→ PROBLEM DESCRIPTION
Reproduce the entries shown below only from the line with "Definition radius_range (Rmin" down to the line with "let smax := fill_mask", keeping both end lines and copying each one exactly.

┏━━

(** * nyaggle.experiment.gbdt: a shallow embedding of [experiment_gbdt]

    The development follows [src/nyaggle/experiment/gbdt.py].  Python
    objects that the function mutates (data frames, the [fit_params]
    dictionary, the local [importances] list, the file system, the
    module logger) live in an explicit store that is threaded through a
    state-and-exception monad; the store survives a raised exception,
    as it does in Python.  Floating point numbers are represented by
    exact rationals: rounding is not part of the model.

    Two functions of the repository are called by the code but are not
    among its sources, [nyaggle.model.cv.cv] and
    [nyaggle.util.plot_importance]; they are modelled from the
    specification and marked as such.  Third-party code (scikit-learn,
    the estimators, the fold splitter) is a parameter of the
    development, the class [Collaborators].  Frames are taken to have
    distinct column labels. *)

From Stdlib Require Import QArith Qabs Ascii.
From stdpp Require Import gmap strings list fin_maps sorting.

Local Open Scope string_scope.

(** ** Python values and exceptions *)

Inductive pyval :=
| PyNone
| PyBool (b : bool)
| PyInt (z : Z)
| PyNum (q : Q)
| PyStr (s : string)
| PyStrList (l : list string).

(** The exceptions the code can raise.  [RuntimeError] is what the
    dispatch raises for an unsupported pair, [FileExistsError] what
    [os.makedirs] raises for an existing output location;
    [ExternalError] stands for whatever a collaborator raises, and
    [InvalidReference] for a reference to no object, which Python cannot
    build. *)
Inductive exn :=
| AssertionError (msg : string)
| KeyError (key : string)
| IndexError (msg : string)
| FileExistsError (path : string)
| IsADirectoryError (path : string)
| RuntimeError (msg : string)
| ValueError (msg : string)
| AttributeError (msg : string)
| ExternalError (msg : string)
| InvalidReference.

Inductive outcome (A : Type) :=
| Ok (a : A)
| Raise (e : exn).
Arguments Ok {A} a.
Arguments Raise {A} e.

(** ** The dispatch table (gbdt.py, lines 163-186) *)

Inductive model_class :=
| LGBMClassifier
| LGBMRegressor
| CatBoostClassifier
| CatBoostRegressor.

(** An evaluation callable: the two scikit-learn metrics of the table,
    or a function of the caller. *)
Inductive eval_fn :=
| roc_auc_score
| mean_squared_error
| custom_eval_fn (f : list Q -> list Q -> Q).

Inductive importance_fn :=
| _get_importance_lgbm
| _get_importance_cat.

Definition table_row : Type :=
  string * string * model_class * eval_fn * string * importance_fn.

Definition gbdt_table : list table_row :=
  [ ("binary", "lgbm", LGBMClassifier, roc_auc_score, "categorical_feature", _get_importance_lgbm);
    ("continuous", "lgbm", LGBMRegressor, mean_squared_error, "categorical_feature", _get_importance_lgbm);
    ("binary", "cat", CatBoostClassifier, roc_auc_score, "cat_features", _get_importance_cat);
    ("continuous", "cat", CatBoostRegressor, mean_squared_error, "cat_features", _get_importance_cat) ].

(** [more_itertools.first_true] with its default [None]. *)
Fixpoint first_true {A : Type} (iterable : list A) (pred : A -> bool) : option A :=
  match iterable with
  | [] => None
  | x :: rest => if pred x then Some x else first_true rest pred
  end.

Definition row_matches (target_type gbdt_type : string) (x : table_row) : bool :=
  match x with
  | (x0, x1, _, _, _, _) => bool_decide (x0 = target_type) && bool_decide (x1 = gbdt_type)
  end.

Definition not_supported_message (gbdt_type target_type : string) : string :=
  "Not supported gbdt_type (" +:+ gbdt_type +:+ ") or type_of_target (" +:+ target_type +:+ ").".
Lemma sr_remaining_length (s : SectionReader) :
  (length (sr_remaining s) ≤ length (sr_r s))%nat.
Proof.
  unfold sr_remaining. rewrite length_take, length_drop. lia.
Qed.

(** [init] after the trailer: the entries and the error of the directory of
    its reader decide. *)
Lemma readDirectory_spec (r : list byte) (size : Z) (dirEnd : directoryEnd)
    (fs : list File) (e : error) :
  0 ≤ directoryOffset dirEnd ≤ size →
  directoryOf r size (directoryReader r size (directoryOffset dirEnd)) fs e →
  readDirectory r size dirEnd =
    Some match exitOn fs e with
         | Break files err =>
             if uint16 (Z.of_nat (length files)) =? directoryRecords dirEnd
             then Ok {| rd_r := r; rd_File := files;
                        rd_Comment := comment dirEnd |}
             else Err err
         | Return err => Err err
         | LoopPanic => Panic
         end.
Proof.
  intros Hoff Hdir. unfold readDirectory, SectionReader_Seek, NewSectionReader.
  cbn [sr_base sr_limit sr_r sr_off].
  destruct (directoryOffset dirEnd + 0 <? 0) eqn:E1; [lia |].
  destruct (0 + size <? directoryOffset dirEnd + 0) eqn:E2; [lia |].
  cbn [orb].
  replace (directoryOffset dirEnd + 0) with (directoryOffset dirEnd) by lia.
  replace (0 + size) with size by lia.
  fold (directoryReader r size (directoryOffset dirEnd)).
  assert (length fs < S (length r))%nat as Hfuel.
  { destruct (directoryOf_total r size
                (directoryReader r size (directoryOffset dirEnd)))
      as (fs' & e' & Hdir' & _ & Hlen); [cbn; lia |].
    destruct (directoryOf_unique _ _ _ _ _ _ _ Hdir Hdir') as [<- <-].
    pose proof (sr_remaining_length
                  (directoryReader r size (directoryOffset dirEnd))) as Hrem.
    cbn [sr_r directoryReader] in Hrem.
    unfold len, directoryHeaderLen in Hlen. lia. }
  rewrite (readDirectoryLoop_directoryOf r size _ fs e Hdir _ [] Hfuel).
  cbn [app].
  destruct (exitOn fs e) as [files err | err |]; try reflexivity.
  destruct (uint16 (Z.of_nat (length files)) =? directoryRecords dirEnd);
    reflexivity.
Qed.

┗━━
┏━━

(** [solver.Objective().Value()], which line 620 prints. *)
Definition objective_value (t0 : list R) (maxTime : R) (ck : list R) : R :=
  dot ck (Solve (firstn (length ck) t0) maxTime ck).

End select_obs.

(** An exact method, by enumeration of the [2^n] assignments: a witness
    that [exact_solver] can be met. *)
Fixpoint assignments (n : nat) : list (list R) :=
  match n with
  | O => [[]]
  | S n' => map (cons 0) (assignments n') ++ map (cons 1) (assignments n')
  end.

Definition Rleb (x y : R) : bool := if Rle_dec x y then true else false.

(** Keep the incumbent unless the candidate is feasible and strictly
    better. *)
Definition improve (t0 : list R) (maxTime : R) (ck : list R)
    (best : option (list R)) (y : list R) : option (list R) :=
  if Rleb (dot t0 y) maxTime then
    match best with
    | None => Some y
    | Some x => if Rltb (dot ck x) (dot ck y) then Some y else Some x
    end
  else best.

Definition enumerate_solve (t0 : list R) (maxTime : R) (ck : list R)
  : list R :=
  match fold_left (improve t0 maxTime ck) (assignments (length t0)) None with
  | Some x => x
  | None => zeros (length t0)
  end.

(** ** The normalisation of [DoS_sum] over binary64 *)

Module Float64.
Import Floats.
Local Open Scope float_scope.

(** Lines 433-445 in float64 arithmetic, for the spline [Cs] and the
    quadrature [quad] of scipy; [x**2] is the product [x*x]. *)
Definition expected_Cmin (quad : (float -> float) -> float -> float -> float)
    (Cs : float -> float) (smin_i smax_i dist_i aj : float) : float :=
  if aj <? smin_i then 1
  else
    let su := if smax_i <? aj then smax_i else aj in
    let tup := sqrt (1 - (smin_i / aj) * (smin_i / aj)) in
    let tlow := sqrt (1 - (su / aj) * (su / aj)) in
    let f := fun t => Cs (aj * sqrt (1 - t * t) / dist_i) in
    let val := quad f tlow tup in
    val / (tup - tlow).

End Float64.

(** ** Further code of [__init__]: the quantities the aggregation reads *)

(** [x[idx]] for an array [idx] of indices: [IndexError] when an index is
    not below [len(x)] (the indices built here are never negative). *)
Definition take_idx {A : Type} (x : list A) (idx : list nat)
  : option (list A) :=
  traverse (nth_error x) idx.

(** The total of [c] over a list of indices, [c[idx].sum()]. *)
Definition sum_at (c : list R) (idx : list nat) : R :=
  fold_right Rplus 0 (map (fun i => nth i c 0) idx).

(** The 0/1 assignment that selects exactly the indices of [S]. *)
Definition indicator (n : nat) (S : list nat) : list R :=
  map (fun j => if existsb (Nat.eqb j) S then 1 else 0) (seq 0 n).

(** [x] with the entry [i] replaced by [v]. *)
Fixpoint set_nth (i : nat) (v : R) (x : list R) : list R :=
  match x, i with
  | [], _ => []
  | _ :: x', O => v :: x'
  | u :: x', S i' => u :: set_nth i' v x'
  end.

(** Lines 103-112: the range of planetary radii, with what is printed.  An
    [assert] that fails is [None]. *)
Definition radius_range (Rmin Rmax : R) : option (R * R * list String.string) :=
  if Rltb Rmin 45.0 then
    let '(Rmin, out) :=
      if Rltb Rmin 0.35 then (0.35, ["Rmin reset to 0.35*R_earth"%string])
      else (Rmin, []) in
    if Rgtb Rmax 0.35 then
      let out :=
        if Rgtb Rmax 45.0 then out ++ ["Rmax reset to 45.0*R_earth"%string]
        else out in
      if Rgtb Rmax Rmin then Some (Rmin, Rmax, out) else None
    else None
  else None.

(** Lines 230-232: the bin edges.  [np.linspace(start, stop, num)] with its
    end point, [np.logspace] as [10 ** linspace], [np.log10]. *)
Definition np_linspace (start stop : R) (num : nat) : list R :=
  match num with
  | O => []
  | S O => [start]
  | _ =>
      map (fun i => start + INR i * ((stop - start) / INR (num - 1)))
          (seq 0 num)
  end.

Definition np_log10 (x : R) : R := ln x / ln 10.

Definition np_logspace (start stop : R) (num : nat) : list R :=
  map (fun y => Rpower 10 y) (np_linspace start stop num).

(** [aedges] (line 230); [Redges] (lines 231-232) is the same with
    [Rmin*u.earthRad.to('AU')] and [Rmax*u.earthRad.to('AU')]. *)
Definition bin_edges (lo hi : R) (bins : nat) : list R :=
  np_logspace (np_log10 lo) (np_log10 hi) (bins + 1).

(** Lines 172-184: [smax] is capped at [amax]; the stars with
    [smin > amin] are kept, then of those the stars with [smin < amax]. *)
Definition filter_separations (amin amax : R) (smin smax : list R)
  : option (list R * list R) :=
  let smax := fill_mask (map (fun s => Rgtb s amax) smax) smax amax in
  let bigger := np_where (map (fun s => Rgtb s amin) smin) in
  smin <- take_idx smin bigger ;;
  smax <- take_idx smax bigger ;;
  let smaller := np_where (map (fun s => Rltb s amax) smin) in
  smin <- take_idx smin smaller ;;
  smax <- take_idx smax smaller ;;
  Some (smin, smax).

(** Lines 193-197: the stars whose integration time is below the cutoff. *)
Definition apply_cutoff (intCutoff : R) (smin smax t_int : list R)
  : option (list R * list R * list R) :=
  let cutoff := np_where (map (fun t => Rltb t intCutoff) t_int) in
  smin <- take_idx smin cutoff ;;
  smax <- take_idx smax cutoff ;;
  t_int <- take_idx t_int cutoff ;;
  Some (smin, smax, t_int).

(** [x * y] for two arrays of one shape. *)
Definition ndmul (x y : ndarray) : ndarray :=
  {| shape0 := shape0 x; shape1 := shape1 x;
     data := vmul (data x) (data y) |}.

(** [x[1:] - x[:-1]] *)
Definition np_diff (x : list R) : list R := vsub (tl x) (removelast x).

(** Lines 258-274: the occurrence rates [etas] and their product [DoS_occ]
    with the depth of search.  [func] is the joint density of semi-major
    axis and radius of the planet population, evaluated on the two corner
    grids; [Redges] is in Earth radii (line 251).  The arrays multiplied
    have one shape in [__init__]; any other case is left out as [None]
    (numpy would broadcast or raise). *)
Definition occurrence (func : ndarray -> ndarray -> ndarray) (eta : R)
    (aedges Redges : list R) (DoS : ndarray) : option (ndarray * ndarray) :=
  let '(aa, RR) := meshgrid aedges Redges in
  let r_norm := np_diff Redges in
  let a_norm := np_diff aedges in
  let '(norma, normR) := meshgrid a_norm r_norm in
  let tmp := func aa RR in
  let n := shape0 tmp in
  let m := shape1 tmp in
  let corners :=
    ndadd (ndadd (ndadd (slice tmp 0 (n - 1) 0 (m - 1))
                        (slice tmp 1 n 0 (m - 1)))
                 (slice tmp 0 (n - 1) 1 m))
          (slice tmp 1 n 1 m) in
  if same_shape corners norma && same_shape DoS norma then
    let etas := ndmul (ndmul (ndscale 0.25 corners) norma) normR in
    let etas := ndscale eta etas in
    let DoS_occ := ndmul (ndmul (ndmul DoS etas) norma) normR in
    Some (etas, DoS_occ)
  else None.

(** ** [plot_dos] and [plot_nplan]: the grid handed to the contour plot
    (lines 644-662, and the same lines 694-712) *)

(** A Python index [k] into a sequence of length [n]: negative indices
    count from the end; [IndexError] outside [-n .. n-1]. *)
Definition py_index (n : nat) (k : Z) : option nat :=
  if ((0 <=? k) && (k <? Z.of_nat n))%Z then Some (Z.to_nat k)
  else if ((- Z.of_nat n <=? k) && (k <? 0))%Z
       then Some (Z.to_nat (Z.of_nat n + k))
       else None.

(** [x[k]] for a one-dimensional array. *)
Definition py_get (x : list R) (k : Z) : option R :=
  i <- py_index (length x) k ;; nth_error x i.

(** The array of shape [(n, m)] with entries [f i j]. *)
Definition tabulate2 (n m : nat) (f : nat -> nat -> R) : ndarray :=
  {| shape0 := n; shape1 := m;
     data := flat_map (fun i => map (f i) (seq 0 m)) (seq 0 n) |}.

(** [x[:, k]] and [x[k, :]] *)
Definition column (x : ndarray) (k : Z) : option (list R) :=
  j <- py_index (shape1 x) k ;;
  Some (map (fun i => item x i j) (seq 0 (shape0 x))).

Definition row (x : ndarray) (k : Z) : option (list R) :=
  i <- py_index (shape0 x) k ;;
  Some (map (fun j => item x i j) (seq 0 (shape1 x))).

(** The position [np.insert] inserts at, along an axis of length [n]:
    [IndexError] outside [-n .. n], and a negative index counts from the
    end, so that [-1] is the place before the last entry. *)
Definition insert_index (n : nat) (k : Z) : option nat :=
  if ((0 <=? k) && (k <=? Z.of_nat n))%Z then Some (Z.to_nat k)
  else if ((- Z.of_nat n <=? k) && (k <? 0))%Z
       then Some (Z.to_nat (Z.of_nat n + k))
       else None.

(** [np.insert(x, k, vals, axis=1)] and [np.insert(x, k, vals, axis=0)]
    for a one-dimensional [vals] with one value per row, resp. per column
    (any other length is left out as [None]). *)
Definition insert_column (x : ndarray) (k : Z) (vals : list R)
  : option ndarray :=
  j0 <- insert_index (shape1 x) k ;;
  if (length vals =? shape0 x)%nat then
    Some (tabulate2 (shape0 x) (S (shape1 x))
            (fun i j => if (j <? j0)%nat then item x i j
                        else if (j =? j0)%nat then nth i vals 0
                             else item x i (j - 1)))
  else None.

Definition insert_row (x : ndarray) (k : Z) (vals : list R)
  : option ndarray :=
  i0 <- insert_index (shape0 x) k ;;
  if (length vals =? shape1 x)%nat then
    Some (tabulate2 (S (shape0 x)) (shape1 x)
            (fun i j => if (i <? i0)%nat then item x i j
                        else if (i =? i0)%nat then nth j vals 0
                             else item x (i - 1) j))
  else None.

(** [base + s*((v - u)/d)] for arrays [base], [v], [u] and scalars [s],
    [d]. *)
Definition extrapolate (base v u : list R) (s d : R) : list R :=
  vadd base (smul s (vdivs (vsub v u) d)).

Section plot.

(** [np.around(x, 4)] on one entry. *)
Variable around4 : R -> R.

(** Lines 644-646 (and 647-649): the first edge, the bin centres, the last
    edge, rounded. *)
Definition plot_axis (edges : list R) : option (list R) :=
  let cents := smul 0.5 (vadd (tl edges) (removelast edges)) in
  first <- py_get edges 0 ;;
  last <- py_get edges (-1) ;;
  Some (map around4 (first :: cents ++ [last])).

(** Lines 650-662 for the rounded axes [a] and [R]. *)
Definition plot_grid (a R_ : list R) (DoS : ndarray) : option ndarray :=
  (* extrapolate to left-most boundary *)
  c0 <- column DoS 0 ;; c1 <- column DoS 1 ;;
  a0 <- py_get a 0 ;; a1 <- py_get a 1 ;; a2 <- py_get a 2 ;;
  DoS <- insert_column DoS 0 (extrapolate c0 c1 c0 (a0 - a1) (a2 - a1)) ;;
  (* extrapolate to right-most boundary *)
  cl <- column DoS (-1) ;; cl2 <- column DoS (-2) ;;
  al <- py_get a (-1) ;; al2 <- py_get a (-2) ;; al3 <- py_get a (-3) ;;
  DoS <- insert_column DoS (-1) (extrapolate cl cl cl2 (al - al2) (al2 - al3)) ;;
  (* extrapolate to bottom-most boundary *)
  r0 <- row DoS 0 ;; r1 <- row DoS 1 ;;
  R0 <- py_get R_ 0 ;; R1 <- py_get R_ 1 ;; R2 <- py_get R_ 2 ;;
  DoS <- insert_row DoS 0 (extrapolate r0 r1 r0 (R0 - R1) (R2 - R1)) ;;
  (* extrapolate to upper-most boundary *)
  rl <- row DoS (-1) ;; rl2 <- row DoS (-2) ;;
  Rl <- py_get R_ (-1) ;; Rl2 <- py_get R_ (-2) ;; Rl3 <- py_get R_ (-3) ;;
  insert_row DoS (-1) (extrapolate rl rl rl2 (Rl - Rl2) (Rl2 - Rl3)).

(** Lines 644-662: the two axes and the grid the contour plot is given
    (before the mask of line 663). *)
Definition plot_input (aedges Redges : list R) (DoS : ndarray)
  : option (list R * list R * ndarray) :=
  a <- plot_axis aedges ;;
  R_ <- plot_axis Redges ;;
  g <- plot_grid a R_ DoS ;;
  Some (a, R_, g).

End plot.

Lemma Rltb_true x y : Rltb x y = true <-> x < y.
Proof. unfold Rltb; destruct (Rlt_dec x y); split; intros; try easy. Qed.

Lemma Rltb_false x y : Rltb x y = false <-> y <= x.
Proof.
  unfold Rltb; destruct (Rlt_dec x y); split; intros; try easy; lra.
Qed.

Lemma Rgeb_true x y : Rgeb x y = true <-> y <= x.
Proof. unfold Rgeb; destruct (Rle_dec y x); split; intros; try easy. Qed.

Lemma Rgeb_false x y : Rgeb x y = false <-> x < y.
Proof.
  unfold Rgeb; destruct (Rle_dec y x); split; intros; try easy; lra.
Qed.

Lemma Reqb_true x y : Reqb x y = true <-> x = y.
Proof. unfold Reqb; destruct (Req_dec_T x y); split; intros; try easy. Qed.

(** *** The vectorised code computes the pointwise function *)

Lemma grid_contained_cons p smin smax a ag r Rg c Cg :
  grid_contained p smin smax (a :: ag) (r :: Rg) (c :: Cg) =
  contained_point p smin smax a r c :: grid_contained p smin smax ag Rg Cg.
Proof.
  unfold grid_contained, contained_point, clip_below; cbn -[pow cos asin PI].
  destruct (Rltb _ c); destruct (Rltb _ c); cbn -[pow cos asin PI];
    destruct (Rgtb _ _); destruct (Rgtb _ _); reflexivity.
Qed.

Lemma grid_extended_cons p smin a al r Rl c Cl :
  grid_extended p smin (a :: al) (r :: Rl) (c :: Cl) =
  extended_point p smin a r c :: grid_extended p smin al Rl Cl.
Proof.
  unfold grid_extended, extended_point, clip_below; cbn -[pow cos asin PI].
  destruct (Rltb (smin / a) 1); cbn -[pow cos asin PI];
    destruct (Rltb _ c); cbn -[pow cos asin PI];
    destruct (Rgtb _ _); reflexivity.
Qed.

┗━━

→ ANSWER TO THIS TASK
Definition radius_range (Rmin Rmax : R) : option (R * R * list String.string) :=
  if Rltb Rmin 45.0 then
    let '(Rmin, out) :=
      if Rltb Rmin 0.35 then (0.35, ["Rmin reset to 0.35*R_earth"%string])
      else (Rmin, []) in
    if Rgtb Rmax 0.35 then
      let out :=
        if Rgtb Rmax 45.0 then out ++ ["Rmax reset to 45.0*R_earth"%string]
        else out in
      if Rgtb Rmax Rmin then Some (Rmin, Rmax, out) else None
    else None
  else None.

(** Lines 230-232: the bin edges.  [np.linspace(start, stop, num)] with its
    end point, [np.logspace] as [10 ** linspace], [np.log10]. *)
Definition np_linspace (start stop : R) (num : nat) : list R :=
  match num with
  | O => []
  | S O => [start]
  | _ =>
      map (fun i => start + INR i * ((stop - start) / INR (num - 1)))
          (seq 0 num)
  end.

Definition np_log10 (x : R) : R := ln x / ln 10.

Definition np_logspace (start stop : R) (num : nat) : list R :=
  map (fun y => Rpower 10 y) (np_linspace start stop num).

(** [aedges] (line 230); [Redges] (lines 231-232) is the same with
    [Rmin*u.earthRad.to('AU')] and [Rmax*u.earthRad.to('AU')]. *)
Definition bin_edges (lo hi : R) (bins : nat) : list R :=
  np_logspace (np_log10 lo) (np_log10 hi) (bins + 1).

(** Lines 172-184: [smax] is capped at [amax]; the stars with
    [smin > amin] are kept, then of those the stars with [smin < amax]. *)
Definition filter_separations (amin amax : R) (smin smax : list R)
  : option (list R * list R) :=
  let smax := fill_mask (map (fun s => Rgtb s amax) smax) smax amax in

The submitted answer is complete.